Now, here are the Sow a Dime & Reap a Dollar 2021 household financial goals:
- Boost emergency savings 25%. Every few years, we strive to increase our emergency savings. In most cases, it has nothing to do with our cost of living/lifestyle increasing; as you know from reading articles on this site, we keep that as consistent as possible. Rather, it has more to do with hedging our bets, and 2021 will be no different. We intend to increase our emergency savings simply because the future is uncertain; in fact, lately, it feels like that uncertainty grows daily. It helps us sleep at night knowing we have a reasonable emergency fund to fall back on should major, unexpected life events come to be. We know this emergency savings couldn’t possibly cover every possible outcome or life event, but it will go a long way to covering most precarious financial scenarios.
- Double Mrs. Sow a Dime’s retirement contributions. Like boosting the emergency savings, periodically we up the ante and increase the contribution rate to our retirement plan(s). 2021 will be the year for Mrs. Sow a Dime to do just that. This one is a good way to keep our lifestyle in balance as well. As we earn raises at our respective places of employment, we typically force that incremental income into a savings account in some form. Preventing lifestyle creep can be tough, and this is one method we use to make sure we keep our cost of living consistent.
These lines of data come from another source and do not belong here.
(* ===== verification/DaemonProps.v ===== *)
(** What the running daemon promises, at every state that any interleaving of
    its handlers, its executions and its remote clients reaches. *)

From S2P Require Import Prelude RustStr Artifact Policy Task Lifecycle Wakeup Capacity FailStop RemoteProtocol Submission Registry.
From S2P Require Import RegistrySpec SubmitSpec SubmitSystem SubmitProps Submit Requests Bundle Resolve ResolveSpec Profile Frame Handlers Daemon.
From stdpp Require Import relations.

Open Scope Z_scope.

Section System.
Context (settings : FailStopSettings) `{ExecutionPort} (slots : TaskCapacitySettings).
Context {N T : Type} `{NotifyLaws N T} (notify_new : N) `{HandlerTexts} (version : string).
Context (self : ProtocolHandlers) {F : Type}.
Local Abbreviation State := (@Daemon Sys N).

(** ** The system *)

(** The program that serves a request: the dispatcher of the local server, or
    one of the handlers that the remote server calls. *)
Inductive serves : Request -> Prog State Response -> Prop :=
| sv_local turns (files : Staging F) candidate q :
    serves q (handle_daemon_request notify_new version self turns files candidate q)
| sv_remote_submit turns (files : Staging F) candidate v i payload source principal :
    serves (SubmitProfile v i payload)
      (handle_submit_profile_with_source notify_new self turns files candidate v i payload (Some source) (Some principal))
| sv_remote_result v i id : serves (GetProfileResult v i id) (handle_get_profile_result self v i id)
| sv_remote_cancel v i id : serves (CancelTask v i id) (handle_cancel self v i id).

Record Thread := MkThread { th_request : Request; th_prog : Prog State Response }.

(** Requests arrive, handlers take their actions, the executions go on in the
    core, an execution stores the terminal state of its profile task, and the
    remote server forgets a task. *)
Inductive daemon_step : State * list Thread -> State * list Thread -> Prop :=
| ds_arrive d ts q p : serves q p -> daemon_step (d, ts) (d, ts ++ [MkThread q p])%list
| ds_act d ts i q A (f : Z -> State -> option (A * State)) k now a d' :
    ts !! i = Some (MkThread q (Act f k)) -> clock (dm_core d) <= now -> f now d = Some (a, d') ->
    daemon_step (d, ts) (d', <[i := MkThread q (k a)]> ts)
| ds_core d ts c :
    sys_step settings (dm_core d) c -> length (calls c) = length (calls (dm_core d)) ->
    daemon_step (d, ts) (set_core c d, ts)
| ds_finalize d ts id raw publish cleanup terminal :
    finalize store_text raw publish cleanup = Ok terminal ->
    (forall a, publish = Ok (Ok a) -> exists path digest size media, a = PublishedArtifact_new path digest size media) ->
    daemon_step (d, ts)
      (MkDaemon (dm_core d) (dm_profile d) (dm_remote_tasks d) (<[id := terminal]> (dm_terminals d)), ts)
| ds_forget d ts id : daemon_step (d, ts) (set_remote_tasks (delete id (dm_remote_tasks d)) d, ts).

Definition daemon_init (max t : Z) : State := MkDaemon (sys_init max slots t) runtime_new ∅ ∅.
Definition daemon_reachable (max t : Z) : State * list Thread -> Prop :=
  rtc daemon_step (daemon_init max t, []).

(** ** Handlers as callers *)

(** The caller [oj] of the profile runtime is the one that a thread is. *)
Definition plays (cs : list (Caller T)) (oj : option nat) (g : option (Caller T)) : Prop :=
  match oj, g with
  | None, None => True
  | Some j, Some c => cs !! j = Some c
  | _, _ => False
  end.
Lemma moves_simulated rt cs oj g rt' g' :
  profile_reachable notify_new (rt, cs) -> plays cs oj g -> moves notify_new rt g rt' g' ->
  exists cs' oj', profile_reachable notify_new (rt', cs') /\ plays cs' oj' g'
    /\ (oj' = oj \/ oj' = Some (length cs) /\ idle g)
    /\ forall k, Some k <> oj' -> cs' !! k = cs !! k.
Proof.
  intros Hr Hp Hm.
  assert (Hnew : forall c, (cs ++ [c])%list !! length cs = Some c).
  { intros c. by rewrite list_lookup_middle. }
  assert (Hold : forall c k, Some k <> Some (length cs) -> (cs ++ [c])%list !! k = cs !! k).
  { intros c k Hk. destruct (decide (k < length cs)%nat); [by apply lookup_app_l|].
    rewrite !lookup_ge_None_2; [done|lia|]. rewrite length_app. simpl.
    assert (k <> length cs) by congruence. lia. }
  destruct Hm as [c|c q rt' c' Hi Hs|c rt' c' Hs|c id Hi].
  - exists cs, oj. split; [done|]. split; [done|]. split; [by left|done].
  - exists (cs ++ [c'])%list, (Some (length cs)). split; [|by split; [apply Hnew|auto]].
    eapply rtc_r; [eapply rtc_r; [exact Hr|apply (ps_submit _ _ _ q)]|].
    replace (cs ++ [c'])%list with (<[length cs := c']> (cs ++ [Reserving q])%list); [by eapply ps_caller|].
    rewrite insert_app_r_alt by done. by rewrite Nat.sub_diag.
  - destruct oj as [j|]; [|done]. simpl in Hp. exists (<[j := c']> cs), (Some j). split; [|split; [|split; [by left|]]].
    + eapply rtc_r; [exact Hr|by eapply ps_caller].
    + simpl. apply list_lookup_insert_eq. by eapply lookup_lt_Some.
    + intros k Hk. rewrite list_lookup_insert_ne; [done|congruence].
  - exists (cs ++ [Discarding id])%list, (Some (length cs)). split; [|by split; [apply Hnew|auto]].
    eapply rtc_r; [exact Hr|apply ps_discard].
Qed.

(** ** The invariant of the system *)

Context (max t : Z) (Hmax : 0 <= max) (Hslots : 1 <= max_concurrent_tasks slots <= U32_MAX).
Context (Hresolves : forall resolvers s, ph_profile self = Some resolvers -> is_Some (registry_resolve resolvers s)).

Record world_ok (d : State) (ts : list Thread) (cs : list (Caller T)) (playing : nat -> option nat) : Prop := {
  wo_daemon : daemon_ok slots self d;
  wo_core : rtc (sys_step settings) (sys_init max slots t) (dm_core d);
  wo_profile : profile_reachable notify_new (dm_profile d, cs);
  wo_threads i th : ts !! i = Some th ->
    exists g, steps settings slots notify_new self (answered (th_request th)) g (th_prog th) /\ plays cs (playing i) g;
  wo_alone i i' j : playing i = Some j -> playing i' = Some j -> i = i';
  wo_live i j : playing i = Some j -> (i < length ts)%nat;
  wo_others j c : cs !! j = Some c -> idle (Some c) \/ exists i, playing i = Some j
}.

Lemma serves_steps q p : serves q p -> steps settings slots notify_new self (answered q) None p.
Proof using Hresolves.
  intros [turns files candidate q'|turns files candidate v i payload source principal|v i id|v i id].
  - by apply steps_daemon_request.
  - by apply steps_submit_profile.
  - by apply steps_get_profile_result.
  - by apply steps_cancel_task.
Qed.
Lemma world_ok_arrive d ts cs playing q p :
  world_ok d ts cs playing -> serves q p -> world_ok d (ts ++ [MkThread q p])%list cs playing.
Proof using Hresolves.
  intros [Hd Hc Hp Ht Ha Hl Ho] Hs. split; try done.
  - intros i th [Hi|[Hi Hth]]%lookup_app_Some; [by apply Ht|].
    apply list_lookup_singleton_Some in Hth as [Hi' <-]. exists None. split; [by apply serves_steps|].
    destruct (playing i) as [j|] eqn:Ej; [|done]. apply Hl in Ej. lia.
  - intros i j Hj. apply Hl in Hj. rewrite length_app. lia.
Qed.
Lemma world_ok_state d d' ts cs playing :
  world_ok d ts cs playing -> daemon_ok slots self d' -> rtc (sys_step settings) (dm_core d) (dm_core d') ->
  dm_profile d' = dm_profile d -> world_ok d' ts cs playing.
Proof.
  intros [Hd Hc Hp Ht Ha Hl Ho] Hd' Hc' Ep. split; try done; [by etrans|]. by rewrite Ep.
Qed.
Lemma world_ok_act d ts cs playing i q A (f : Z -> State -> option (A * State)) k now a d' :
  world_ok d ts cs playing -> ts !! i = Some (MkThread q (Act f k)) -> clock (dm_core d) <= now ->
  f now d = Some (a, d') -> exists cs' playing', world_ok d' (<[i := MkThread q (k a)]> ts) cs' playing'.
Proof.
  intros [Hd Hc Hp Ht Ha Hl Ho] Hi Hnow Hf. destruct (Ht _ _ Hi) as (g & Hs & Hg).
  destruct (Hs now d a d' Hd Hnow Hf) as (Hd' & Hc' & g' & Hm & Hs').
  destruct (moves_simulated _ _ _ _ _ _ Hp Hg Hm) as (cs' & oj' & Hp' & Hg' & Hj & Hsame).
  exists cs', (fun i' => if decide (i' = i) then oj' else playing i').
  assert (Hbound : forall i' j, playing i' = Some j -> (j < length cs)%nat).
  { intros i' j Hj'. pose proof (Hl _ _ Hj') as Hlt. apply lookup_lt_is_Some_2 in Hlt as [th Hth].
    destruct (Ht _ _ Hth) as (g0 & _ & Hg0). rewrite Hj' in Hg0. destruct g0; [|done]. by eapply lookup_lt_Some. }
  assert (Hfree : forall i' j, i' <> i -> playing i' = Some j -> oj' <> Some j).
  { intros i' j Hne Hj' ->. destruct Hj as [Hj|[Hj _]]; [by eapply Hne, Ha|].
    apply Hbound in Hj'. simplify_eq. lia. }
  split; try done; [by etrans| | | |].
  - intros i' th Hth. destruct (decide (i' = i)) as [->|Hne].
    + rewrite list_lookup_insert_eq in Hth by (by eapply lookup_lt_Some). simplify_eq. eauto.
    + rewrite list_lookup_insert_ne in Hth by done. destruct (Ht _ _ Hth) as (g0 & Hs0 & Hg0). exists g0. split; [done|].
      destruct (playing i') as [j|] eqn:Ej; [|done]. destruct g0 as [c0|]; [|done]. simpl in *.
      rewrite Hsame; [done|]. symmetry. by eapply Hfree.
  - intros i1 i2 j. destruct (decide (i1 = i)), (decide (i2 = i)); subst; try done; intros H1' H2'.
    + by destruct (Hfree i2 j).
    + by destruct (Hfree i1 j).
    + by eapply Ha.
  - intros i' j. rewrite length_insert. destruct (decide (i' = i)) as [->|]; [|by apply Hl].
    intros _. by eapply lookup_lt_Some.
  - intros j c Hc1. destruct (decide (oj' = Some j)) as [Hj'|Hne].
    { right. exists i. by rewrite decide_True. }
    rewrite Hsame in Hc1 by done. destruct (Ho _ _ Hc1) as [?|[i0 Hi0]]; [by left|].
    destruct (decide (i0 = i)) as [->|Hi0ne]; [|right; exists i0; by rewrite decide_False].
    left. destruct Hj as [Hj|[_ Hidle]]; [congruence|]. rewrite Hi0 in Hg. destruct g as [c0|]; [|done].
    simpl in Hg. by simplify_eq.
Qed.
Definition opened (p : Path) (flt : option nat) (fs : gmap Path (list Z)) : result IoKind unit :=
  match flt, fs !! p with
  | Some _, _ => Err IoOther
  | None, None => Err IoNotFound
  | None, Some _ => Ok ()
  end.
Definition open_existing (operation : string) (p : Path) : M unit :=
  fs_call (fun flt fs => (opened p flt fs, fs)) operation p.
(** [OpenOptions::new().write(true).create_new(true).open]. *)
Definition create_new (operation : string) (p : Path) : M unit :=
  fs_call (fun flt fs =>
    match flt, fs !! p with
    | None, None => (Ok (), <[p := []]> fs)
    | _, _ => (Err IoOther, fs)
    end) operation p.
(** [write_all] at the end of an open file and the [flush] or [sync_all] after it. *)
Definition append_all (operation : string) (p : Path) (bytes : list Z) : M unit :=
  fs_call (fun flt fs =>
    match flt, fs !! p with
    | None, Some old => (Ok (), <[p := (old ++ bytes)%list]> fs)
    | Some k, Some old => (Err IoOther, <[p := (old ++ take k bytes)%list]> fs)
    | _, None => (Err IoOther, fs)
    end) operation p.
Definition fs_rename (operation : string) (label source destination : Path) : M unit :=
  fs_call (fun flt fs =>
    match flt, fs !! source with
    | None, Some bytes => (Ok (), <[destination := bytes]> (delete source fs))
    | None, None => (Err IoNotFound, fs)
    | Some _, _ => (Err IoOther, fs)
    end) operation label.
Definition remove_file (operation : string) (p : Path) : M unit :=
  fs_call (fun flt fs =>
    match flt, fs !! p with
    | None, Some _ => (Ok (), delete p fs)
    | None, None => (Err IoNotFound, fs)
    | Some _, _ => (Err IoOther, fs)
    end) operation p.
(** The bytes of an open file from an offset: [seek] and [read_exact]. *)
Definition read_range (operation : string) (p : Path) (offset : Z) (n : nat) : M (list Z) :=
  fs_call (fun flt fs =>
    match flt, fs !! p with
    | None, Some bytes =>
        let got := take n (drop (Z.to_nat offset) bytes) in
        (if (length got =? n)%nat then Ok got else Err IoOther, fs)
    | _, _ => (Err IoOther, fs)
    end) operation p.
Definition read_all (operation : string) (p : Path) : M (list Z) :=
  fs_call (fun flt fs =>
    match flt, fs !! p with
    | None, Some bytes => (Ok bytes, fs)
    | None, None => (Err IoNotFound, fs)
    | Some _, _ => (Err IoOther, fs)
    end) operation p.
Definition metadata_len (operation : string) (p : Path) : M Z :=
  bytes ← read_all operation p; mret (Z.of_nat (length bytes)).
(** The names in a directory, in the host's order. *)
Definition names_in (d : Dir) (st : Store) : list string :=
  map snd (List.filter (fun p : Path => bool_decide (p.1 = d)) (elements (dom (files st) ∪ irregular st))).
Definition read_dir (operation : string) (d : Dir) : M (list string) := fun st =>
  match fault (calls st) with
  | Some _ => Some (Err (Io operation (d, EmptyString) IoOther), count_call st)
  | None => Some (Ok (entries (calls st) (names_in d st)), count_call st)
  end.
Definition system_time_now : M Z := fun st => Some (Ok (clock (calls st)), count_call st).

Definition remove_file_if_present (p : Path) : M unit := fun st =>
  match remove_file "remove Artifact" p st with
  | Some (Err (Io _ _ IoNotFound), st) => Some (Ok (), st)
  | other => other
  end.
Lemma delete_nonneg st p id :
  mem_ok st -> forall j r, delete id (artifacts st) !! j = Some r ->
  0 <= charge (fun _ => 1) p r /\ 0 <= charge bu_size_bytes p r.
Proof. intros Hok j r [_ Hj]%lookup_delete_Some. by eapply charge_nonneg. Qed.

(** [release_quota] for a live artifact takes its share from its principal. *)
Lemma quota_released st id r d p :
  mem_ok st -> artifacts st !! id = Some r -> live r = true -> ar_descriptor r = Some d ->
  quota_of p (set_quotas (release_quota (ar_principal r) (bu_size_bytes d)) st) =
  MkQuota (q_bytes (quota_of p st) - charge bu_size_bytes p r)
          (q_count (quota_of p st) - charge (fun _ => 1) p r).
Proof.
  intros Hok Hr Hl Hd.
  assert (Hz := used_none (delete id (artifacts st)) p (delete_nonneg st p id Hok)).
  assert (Hn1 := map_sum_nonneg _ _ (fun j x Hj => proj1 (delete_nonneg st p id Hok j x Hj))).
  assert (Hn2 := map_sum_nonneg _ _ (fun j x Hj => proj2 (delete_nonneg st p id Hok j x Hj))).
  pose proof (mo_count st Hok p) as Hc. pose proof (mo_bytes st Hok p) as Hb.
  unfold used_count, used_bytes in *. rewrite (used_delete _ p st id r Hr) in Hc.
  rewrite (used_delete _ p st id r Hr) in Hb.
  rewrite (charge_spec _ p r d) in Hc by done. rewrite (charge_spec _ p r d) in Hb by done.
  rewrite !(charge_spec _ p r d) by done. unfold quota_of, release_quota, saturating_sub in *. simpl.
  destruct (decide (ar_principal r = p)) as [<-|Hp].
  - rewrite bool_decide_true in * by done.
    destruct (quotas st !! ar_principal r) as [q|] eqn:Eq; simpl in *; [|lia].
    destruct (_ =? 0) eqn:E; reflect.
    + rewrite lookup_delete_eq. simpl. unfold quota_default. f_equal; lia.
    + rewrite lookup_insert_eq. simpl. f_equal; lia.
  - rewrite bool_decide_false by done. rewrite !Z.sub_0_r.
    destruct (quotas st !! ar_principal r) as [q|] eqn:Eq; [|by destruct (default _ _)].
    destruct (_ =? 0); [rewrite lookup_delete_ne by done | rewrite lookup_insert_ne by done];
      by destruct (default _ _).
Qed.

(** ** Transitions of the memory *)

(** An artifact that is not live leaves, changes or enters nothing but itself. *)
Lemma mem_delete_dead st id r :
  mem_ok st -> artifacts st !! id = Some r -> live r = false -> mem_ok (set_artifacts (delete id) st).
Proof.
  intros Hok Hr Hl. destruct Hok as [H1 H2 H3 H4 H5]. constructor; simpl; try done.
  - intros j x [_ Hj]%lookup_delete_Some. by apply H1.
  - intros p. unfold quota_of in *. simpl. rewrite H2. unfold used_count. rewrite (used_delete _ p st id r Hr).
    rewrite charge_dead by done. lia.
  - intros p. unfold quota_of in *. simpl. rewrite H3. unfold used_bytes. rewrite (used_delete _ p st id r Hr).
    rewrite charge_dead by done. lia.
  - intros p c j Hk. destruct (H5 p c j Hk) as (x & d & Hx & Hlx & Hrest). exists x, d. split; [|done].
    rewrite lookup_delete_ne; [done|]. intros <-. congruence.
Qed.
(** [publish_input]: the artifact is completed, or still an upload. *)
Lemma wp_publish_input id r d b st Q :
  mem_ok st -> artifacts st !! id = Some r -> ar_state r = Uploading (Staging, id) (bu_size_bytes d) ->
  ar_descriptor r = Some d -> files st !! (Staging, id) = Some b -> to_string (sha256 b) = bu_digest d ->
  (forall res st', evolves st st' -> (forall u, res = Ok u -> uploaded_ok id d u) -> Q res st') ->
  wp (publish_input self id r d (Staging, id)) Q st.
Proof.
  intros Hm Hr Hs Hd Hf Hdig HQ.
  assert (Hlen : staged_ok st -> Z.of_nat (length b) = bu_size_bytes d) by (intros Hst; by eapply Hst).
  assert (Hq : forall f st', (forall p, p <> (Staging, id) -> p <> (CompletedInputs, id) -> f (files st) !! p = files st !! p) ->
            (forall b', f (files st) !! (Staging, id) = Some b' -> b' = b) -> st' ≡ set_files f st -> evolves st st').
  { intros f st' Hfr Hb He. apply evolves_quiet.
    - eapply quiet_moved; [done..| |done]. intros Hst b' Hb'. rewrite (Hb b' Hb'). auto.
    - by rewrite (se_sequence _ _ He).
    - by rewrite (se_artifacts _ _ He). }
  apply wp_bind, wp_rename; simpl.
  2:{ intros e st1 He. apply HQ; [by apply evolves_same | done]. }
  intros b' st1 Hb' He1. assert (b' = b) as -> by congruence.
  set (mv := fun fs : gmap Path (list Z) => <[(CompletedInputs, id) := b]> (delete (Staging, id) fs)) in *.
  assert (Hmv : forall st', st' ≡ st1 -> evolves st st').
  { intros st' He. apply (Hq mv); [| |by rewrite He].
    - intros p Hp1 Hp2. unfold mv. by rewrite lookup_insert_ne, lookup_delete_ne.
    - intros x. unfold mv. rewrite lookup_insert_ne, lookup_delete_eq; done. }
  apply wp_bind, wp_now. simpl. intros st2 He2 _.
  apply wp_bind, wp_lift. destruct (instant_checked_add _ _) as [expires|] eqn:Ee; simpl; [|apply HQ; [by apply Hmv | done]].
  apply wp_bind, wp_lift. destruct (format_timestamp expires) as [text|e] eqn:Et; simpl; [|apply HQ; [by apply Hmv | done]].
  apply wp_bind, wp_lift. destruct (system_time_to_epoch_millis expires) as [ms|e] eqn:Em; simpl; [|apply HQ; [by apply Hmv | done]].
  apply epoch_millis_inv in Em as (-> & Hpos & Hms). apply instant_add_ok in Ee.
  assert (He21 : st2 ≡ set_files mv st) by (by rewrite He2).
  apply wp_bind, wp_on_error, wp_write_record; simpl; [by destruct (mo_records st Hm id r Hr)|..].
  - intros bytes st3 Hv He3.
    assert (Ha3 : artifacts st3 !! id = Some r) by (rewrite (se_artifacts _ _ He3); simpl; by rewrite (se_artifacts _ _ He21)).
    apply wp_bind. eapply wp_set_state; [exact Ha3|]. simpl. apply wp_ret. apply HQ; [|by intros u [= <-]].
    eapply (evolves_completed st _ id r d b expires _ bytes); [done..| | |exact Hv|]; [split; [lia | done] | by split_and! |].
    rewrite He3. apply set_artifacts_proper. by rewrite (set_files_equiv _ st2 (set_files mv st)) by auto with remote.
  - intros e st3 He3. apply wp_ignore, wp_rename; simpl.
    + intros b' st4 Hb4 He4. apply HQ; [|done].
      assert (b' = b) as ->.
      { rewrite (se_files _ _ He3), (se_files _ _ He21) in Hb4 by done. simpl in Hb4. unfold mv in Hb4.
        rewrite lookup_insert_eq in Hb4. congruence. }
      apply (Hq (fun fs => <[(Staging, id) := b]> (delete (CompletedInputs, id) (mv fs)))).
      * intros p Hp1 Hp2. unfold mv. by rewrite lookup_insert_ne, lookup_delete_ne, lookup_insert_ne, lookup_delete_ne.
      * intros x. rewrite lookup_insert_eq. congruence.
      * rewrite He4. change (set_files (fun fs => <[(Staging, id) := b]> (delete (CompletedInputs, id) (mv fs))) st)
          with (set_files (fun fs => <[(Staging, id) := b]> (delete (CompletedInputs, id) fs)) (set_files mv st)).
        apply set_files_equiv; [auto with remote | by rewrite He3].
    + intros e' st4 He4. apply HQ; [|done]. apply Hmv. by rewrite He4, He3.
Qed.
(* ===== verification/RemoteStoreTasks.v ===== *)
(** Inputs of remote tasks: their transfer to a task and their return. *)

From Stdlib Require Import Ascii.
From S2P Require Import Prelude RustStr Artifact Policy Submission Spawn Requests RemoteProtocol RemoteStore RemoteStoreSpec RemoteStoreInv RemoteStoreSteps.

Open Scope string_scope.
Open Scope Z_scope.

Section Tasks.
Context `{Host} `{Codec} (self : RemoteArtifactStore).

(** ** Transfer *)

(** Only files change. *)
Record mem_same (st st' : Store) : Prop := {
  ms_artifacts : artifacts st' = artifacts st;
  ms_keys : upload_keys st' = upload_keys st;
  ms_quotas : quotas st' = quotas st;
  ms_sequence : sequence st' = sequence st;
  ms_irregular : irregular st' = irregular st
}.
Lemma mem_same_refl st : mem_same st st.
Proof. by constructor. Qed.
Lemma mem_same_trans st1 st2 st3 : mem_same st1 st2 -> mem_same st2 st3 -> mem_same st1 st3.
Proof. intros [] []. constructor; congruence. Qed.
Lemma mem_same_files f st st' : st' ≡ set_files f st -> mem_same st st'.
Proof. intros []. by constructor. Qed.
Lemma mem_same_equiv (st st' : Store) : st' ≡ st -> mem_same st st'.
Proof. intros []. by constructor. Qed.
Lemma mem_same_ok st st' : mem_same st st' -> mem_ok st -> mem_ok st'.
Proof.
  intros [Ha Hk Hq _ _] [H1 H2 H3 H4 H5]. unfold quota_of in *.
  constructor; unfold quota_of; rewrite ?Ha, ?Hk, ?Hq; done.
Qed.
Lemma mem_same_keys st st' : mem_same st st' -> keys_ok st -> keys_ok st'.
Proof. intros [Ha Hk _ _ _] Hok. unfold keys_ok. by rewrite Ha, Hk. Qed.

Definition no_faults : Prop := forall n, fault n = None.

Lemma wp_rename_present op l p q Q st :
  (forall bytes st', files st !! p = Some bytes ->
     st' ≡ set_files (fun fs => <[q := bytes]> (delete p fs)) st -> Q (Ok ()) st') ->
  (forall e st', st' ≡ st -> ~ (no_faults /\ is_Some (files st !! p)) -> Q (Err e) st') ->
  wp (fs_rename op l p q) Q st.
Proof.
  intros Hok Herr. apply wp_fs_call. intros r fs Hf.
  destruct (fault _) eqn:Ef, (files st !! p) as [bytes|] eqn:E; simplify_eq/=.
  - apply Herr; [by apply set_files_const|]. intros [Hn _]. specialize (Hn (calls st)). congruence.
  - apply Herr; [by apply set_files_const|]. intros [Hn _]. specialize (Hn (calls st)). congruence.
  - eapply Hok; [done | apply (set_files_apply (fun fs => <[q := bytes]> (delete p fs)))].
  - apply Herr; [by apply set_files_const|]. rewrite is_Some_alt. tauto.
Qed.
Lemma wp_remove_faultless p Q st :
  (forall st', st' ≡ set_files (delete p) st -> Q (Ok ()) st') ->
  (forall e st', st' ≡ st -> ~ no_faults -> Q (Err e) st') -> wp (remove_file_if_present p) Q st.
Proof.
  intros Hok Herr. unfold wp, remove_file_if_present, remove_file, fs_call.
  destruct (fault (calls st)) as [k|] eqn:Ef; simpl.
  - apply Herr; [by apply set_files_const|]. intros Hn. specialize (Hn (calls st)). congruence.
  - destruct (files st !! p) eqn:E; simpl; apply Hok.
    + by apply set_files_apply.
    + constructor; simpl; try done. intros q _. rewrite lookup_delete. case_decide; by subst.
Qed.

Lemma wp_undo moved st : wp (undo_renames moved) (fun _ st' => mem_same st st') st.
Proof.
  revert st. induction moved as [|[o p] moved IH]; intros st; [by apply mem_same_refl|].
  assert (Hk : forall st1, mem_same st st1 -> wp (undo_renames moved) (fun _ st' => mem_same st st') st1).
  { intros st1 H1. eapply wp_mono; [apply IH|]. intros r st' Hr. by eapply mem_same_trans. }
  apply wp_bind, wp_ignore, wp_rename; simpl.
  - intros b st1 _ He. apply Hk. by eapply mem_same_files.
  - intros e st1 He. apply Hk. by apply mem_same_equiv.
Qed.
Lemma wp_rewrite removed st :
  Forall (fun entry => is_uuid entry.1 = true) removed -> wp (rewrite_records removed) (fun _ st' => mem_same st st') st.
Proof.
  intros Hu. revert st. induction Hu as [|[i s] removed Hi _ IH]; intros st; [by apply mem_same_refl|]. simpl in Hi.
  assert (Hk : forall st1, mem_same st st1 -> wp (rewrite_records removed) (fun _ st' => mem_same st st') st1).
  { intros st1 H1. eapply wp_mono; [apply IH|]. intros r st' Hr. by eapply mem_same_trans. }
  apply wp_bind, wp_ignore, wp_write_record; simpl; [done|..].
  - intros b st1 _ He. apply Hk. by eapply mem_same_files.
  - intros e st1 He. apply Hk. by apply mem_same_equiv.
Qed.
- Increase contributions to 529 plans by 20%. As I covered in the article “Financial Planning for Children” (https://sowadime.com/2020/12/22/financial-planning-for-children/), we were intentional about opening and consistently funding 529 plans for both our boys. These plans are a great way to save a little at a time for significant future education expenses. One of our long-term goals as a family is for our boys not to have to worry about paying for their own college expenses, so we choose to prioritize saving each month into these accounts to make that happen. Mrs. Sow a Dime and I understand the impact of exiting college with and without student loan debt, and having none is a major financial tailwind as a young adult.
- Increase charitable giving to our church by 33%. If you’re a consistent reader of the site, you’ll know I’m not shy when it comes to writing about charitable giving (see articles here: https://sowadime.com/2020/11/02/supercharge-your-giving/ and here: https://sowadime.com/2020/08/10/three-budget-overages-i-never-question/). Quite simply, it is one of our most important budget items and one we believe we’ve been called to act on. Each year, we challenge ourselves to up our giving to our church as well as other not-for-profit entities we support. Having two boys under the age of five means extra time is in short supply, so we choose to give financially since we’re rarely able to carve out time to participate in events in person.
So there you have it! These are the four goals we will focus intently on throughout 2021. We may pick up another short-term goal or two as we go through the year, but these will function as the framework within which to make financial decisions in the next 11 months. The good news is these are mostly “set it and forget it” type of goals. It’s just a matter of changing a contribution rate or amount and putting it on autopilot.
What are YOUR financial goals for 2021?